Que pensez-vous de l’objection selon laquelle les insurgés libyens, très tôt armés, ne seraient pas de même nature politique que les pacifistes tunisiens et égyptiens, et que l’on devrait nourrir à leur égard davantage de méfiance.
Il est vrai qu’ils se sont rapidement armés. Mais c’est évidemment parce que la riposte de Kadhafi a été immédiatement violente. Les milices et les services de police ont tout de suite tiré. On est ici dans une situation de guerre civile créée par Kadhafi.
Si l’opération militaire internationale s’arrête rapidement, ne faudra-t-il pas la compléter par des envois d’armes aux insurgés ?
On peut penser que ces mouvements sont déjà engagés. Mais cela ne pose pas les mêmes problèmes qu’une opération internationale de l’envergure de celle que nous connaissons actuellement.
Beaucoup comparent la situation actuelle à celle du Kosovo, lorsqu’en 1999 l’Otan a entamé une campagne de bombardements contre la Serbie [^3]. Cette comparaison est-elle pertinente ?

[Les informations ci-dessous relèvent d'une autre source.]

(** * Moscow_Apartment_Analysis: the helpers of [utils]

    A shallow embedding of [utils/cleaning.py], [utils/eda.py] and
    [utils/hypothesis.py], and the properties of their specification.

    - Numbers.  The code computes on float64.  The functions are written
      over an interface [Arith] of the float operations they use; its
      instance [binary64] is IEEE 754 double precision (Rocq's primitive
      floats), the arithmetic the program runs on.
    - Tables.  A [DataFrame] is a list of labelled rows with float64 columns
      ([num]) and object columns ([cat]); the label is the pandas index.
      Tables with columns of another dtype (int64, bool, ...) are not
      represented.
    - Effects.  A function that may overwrite its argument returns the
      caller's table after the call next to the returned value; an exception
      is a [Raise].
    - Library routines ([shapiro], [pearsonr], [spearmanr], [kruskal], the
      body of [mannwhitneyu], the power [x ** 2], the order in which
      [Series.sum] adds) are parameters;
      [quantile], [groupby], [concat], [reset_index] and [loc] follow pandas
      and numpy.
    - [DataFrame.query] is modelled on the expressions the code builds from
      a column name that is a plain Python name; what the parser does with
      the text built from another name is a parameter. *)

From Stdlib Require Import List String Ascii Bool Arith ZArith Lia.
From Stdlib Require Import QArith Qround Floats.
From Stdlib Require Uint63 Lqa.
From Stdlib Require Import Permutation Sorted.
Import ListNotations.

Close Scope Q_scope.
Close Scope float_scope.
Set Warnings "-inexact-float".

Open Scope nat_scope.
Open Scope string_scope.
Open Scope list_scope.

(* ================================================================== *)
(** * Exceptions *)

Inductive exn := KeyError | TypeError | ValueError.

Inductive pyresult (A : Type) : Type :=
| Ok (a : A)
| Raise (e : exn).

Arguments Ok {A} a.
Arguments Raise {A} e.

Definition bind {A B} (m : pyresult A) (f : A -> pyresult B) : pyresult B :=
  match m with
  | Ok a => f a
  | Raise e => Raise e
  end.

Notation "x <- m ;; k" := (bind m (fun x => k))
  (at level 61, m at next level, right associativity).

Definition raises {A} (m : pyresult A) : Prop := exists e, m = Raise e.

(* ================================================================== *)
(** * The float operations the code uses *)

Class Arith (F : Type) : Type := {
  nan : F;
  is_nan : F -> bool;
  of_nat : nat -> F;
  fadd : F -> F -> F;
  fsub : F -> F -> F;
  fmul : F -> F -> F;
  fdiv : F -> F -> F;
  fsqrt : F -> F;
  fle : F -> F -> bool;
  flt : F -> F -> bool
}.

Declare Scope arith_scope.
Delimit Scope arith_scope with ar.
Notation "x + y" := (fadd x y) : arith_scope.
Notation "x - y" := (fsub x y) : arith_scope.
Notation "x * y" := (fmul x y) : arith_scope.
Notation "x / y" := (fdiv x y) : arith_scope.
Notation "x <=? y" := (fle x y) : arith_scope.
Notation "x <? y" := (flt x y) : arith_scope.
(** X18. Whatever bearer request a user of organization [O] sends, and
    however it ends, the documents of every other organization are the
    same rows afterwards as before, and the organizations, users and keys
    tables are unchanged. *)
Theorem other_tenants_untouched (db : Database) (key : option string)
  (u : User.t) (r : BearerRequest) :
  constraints db ->
  caller key db = Some u ->
  (forall x, Document.org_id x <> User.org_id u ->
   In x (documents (snd (serve_bearer fromisoformat isoformat ilike order_by r
       key
                           db)))
   <-> In x (documents db))
  /\ organizations (snd (serve_bearer fromisoformat isoformat ilike order_by r
      key db))
     = organizations db
  /\ users (snd (serve_bearer fromisoformat isoformat ilike order_by r key db))
     = users db
  /\ api_keys (snd (serve_bearer fromisoformat isoformat ilike order_by r key
      db))
     = api_keys db.
Proof.
  intros Hc Hcaller.
  remember (snd (serve_bearer fromisoformat isoformat ilike order_by r key db))
    as db' eqn:E.
  destruct (read_only r) eqn:Hro.
  { rewrite read_only_reads in E by exact Hro. subst db'.
    repeat split; tauto. }
  destruct (caller_inv _ _ _ Hcaller) as [uid [Hv Hu]].
  destruct r; try discriminate Hro; cbn [serve_bearer] in E;
    unfold respond in E.
  - (* create *)
    unfold create_document, bind, query in E. rewrite Hv in E.
    cbv beta iota in E. rewrite Hu in E. cbv beta iota zeta in E.
    unfold add_document in E.
    match type of E with
    | context [if negb ?c then _ else _] => destruct c
    end; [|simpl in E; subst db'; repeat split; tauto].
    cbn [negb] in E.
    match type of E with
    | context [if ?c then _ else _] => destruct c
    end; simpl in E; subst db'; [repeat split; tauto|].
    cbn [documents organizations users api_keys].
    repeat split; try tauto.
    + intros Hin. apply in_app_or in Hin. destruct Hin as [Hin|[<-|[]]];
        [exact Hin|]. simpl in H. contradiction.
    + intros Hin. apply in_or_app. left. exact Hin.
  - (* update *)
    destruct (document_by_id document_id db) as [d|] eqn:Hd.
    + destruct (String.eqb_spec (Document.org_id d) (User.org_id u))
        as [Horg|Horg].
      * unfold bind in E.
        rewrite (update_document_found fromisoformat isoformat db key u _ d
                   data now Hcaller Hd Horg) in E.
        destruct (apply_update fromisoformat data now) as [e|assign] eqn:Ha;
          [simpl in E; subst db'; repeat split; tauto|].
        destruct (has (status_overflows (Document.id d) assign)
                    (documents db));
          simpl in E; subst db'; [repeat split; tauto|].
        cbn [documents organizations users api_keys].
        destruct (document_by_id_present _ _ _ Hd) as [Hin _].
        destruct (apply_update_shape _ _ _ _ Ha) as [Hf _].
        split; [|repeat split].
        intros x Hx.
        apply (other_rows_mapped db d x assign Hc Hin Hf).
        rewrite Horg. exact Hx.
      * apply String.eqb_neq in Horg.
        unfold update_document, bind, query in E. rewrite Hv in E.
        cbv beta iota in E. rewrite Hu, Hd in E. simpl in E.
        rewrite Horg in E. simpl in E. subst db'. repeat split; tauto.
    + unfold update_document, bind, query in E. rewrite Hv in E.
      cbv beta iota in E. rewrite Hu, Hd in E. simpl in E. subst db'.
      repeat split; tauto.
  - (* delete *)
    destruct (document_by_id document_id db) as [d|] eqn:Hd.
    + destruct (String.eqb_spec (Document.org_id d) (User.org_id u))
        as [Horg|Horg].
      * unfold bind in E.
        rewrite (delete_document_found db key u _ d Hcaller Hd Horg) in E.
        simpl in E. subst db'.
        cbn [documents organizations users api_keys].
        destruct (document_by_id_present _ _ _ Hd) as [Hin _].
        split; [|repeat split].
        intros x Hx.
        apply (other_rows_filtered db d x Hc Hin).
        rewrite Horg. exact Hx.
      * apply String.eqb_neq in Horg.
        unfold delete_document, bind, query in E. rewrite Hv in E.
        cbv beta iota in E. rewrite Hu, Hd in E. simpl in E.
        rewrite Horg in E. simpl in E. subst db'. repeat split; tauto.
    + unfold delete_document, bind, query in E. rewrite Hv in E.
      cbv beta iota in E. rewrite Hu, Hd in E. simpl in E. subst db'.
      repeat split; tauto.
Qed.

J’étais réticent à propos de l’intervention au Kosovo parce qu’il n’y avait pas de mandat international. C’était une guerre occidentale, dont on voit d’ailleurs les résultats aujourd’hui. On a fini par mettre en place un État dirigé par une équipe de mafieux. Et cette guerre qui était destinée à arrêter l’épuration ethnique l’a en réalité accélérée. L’autre motivation, côté américain, était de montrer que l’Otan, cinquante ans après sa création, avait encore une utilité. Et puis le contexte était très différent. Les Kosovars subissaient une agression. Mais eux aussi agressaient des Serbes.
Si l’on intervient en Libye, comment expliquer que l’on abandonne à leur sort les insurgés de Bahreïn ?
On sait très bien que le discours est à géométrie variable, et que, derrière des apparences de morale, ce sont des intérêts qui sont en jeu. Le régime à Bahreïn est pro-occidental, ce qui n’a jamais été le cas de Kadhafi, malgré les efforts qu’il a pu consentir à certaines périodes. Mais, cela, c’est une mauvaise raison de traiter Bahreïn différemment que la Libye. Il y a une bonne raison, c’est que nous ne sommes pas en présence à Bahreïn d’une menace de répression aussi massive, avec une ville entière assiégée.
Le rôle des États-Unis n’a pas toujours paru très clair dans cette affaire. Comment l’expliquez-vous ?
Ils n’ont pas voulu prendre le leadership diplomatique de cette opération en Libye parce qu’ils ont déjà deux chantiers militaires en Irak et en Afghanistan. Inévitablement, ils ont pris la tête des opérations militaires une fois que celles-ci ont débuté, mais ils ont veillé à rester en retrait pendant toute la phase diplomatique.
Doit-on en déduire que les États-Unis ont instrumentalisé Nicolas Sarkozy, le projetant volontairement à l’avant-scène pour ne pas apparaître, eux, au premier plan ?
Je crois que Sarkozy n’a besoin de personne pour se projeter à l’avant-scène.
[^2]: L’Allemagne, le Brésil, la Chine, l’Inde et la Turquie se sont abstenus.
[^3]: Les opérations militaires ont débuté le 24 mars 1999 sous la direction de l’Otan. Au total, 58 574 missions aériennes ont été effectuées en 78 jours.
Pascal Boniface et directeur de l’Institut de relations internationales et stratégiques (Iris), est favorable à l’opération militaire en Libye dans le strict respect du mandat de l’ONU.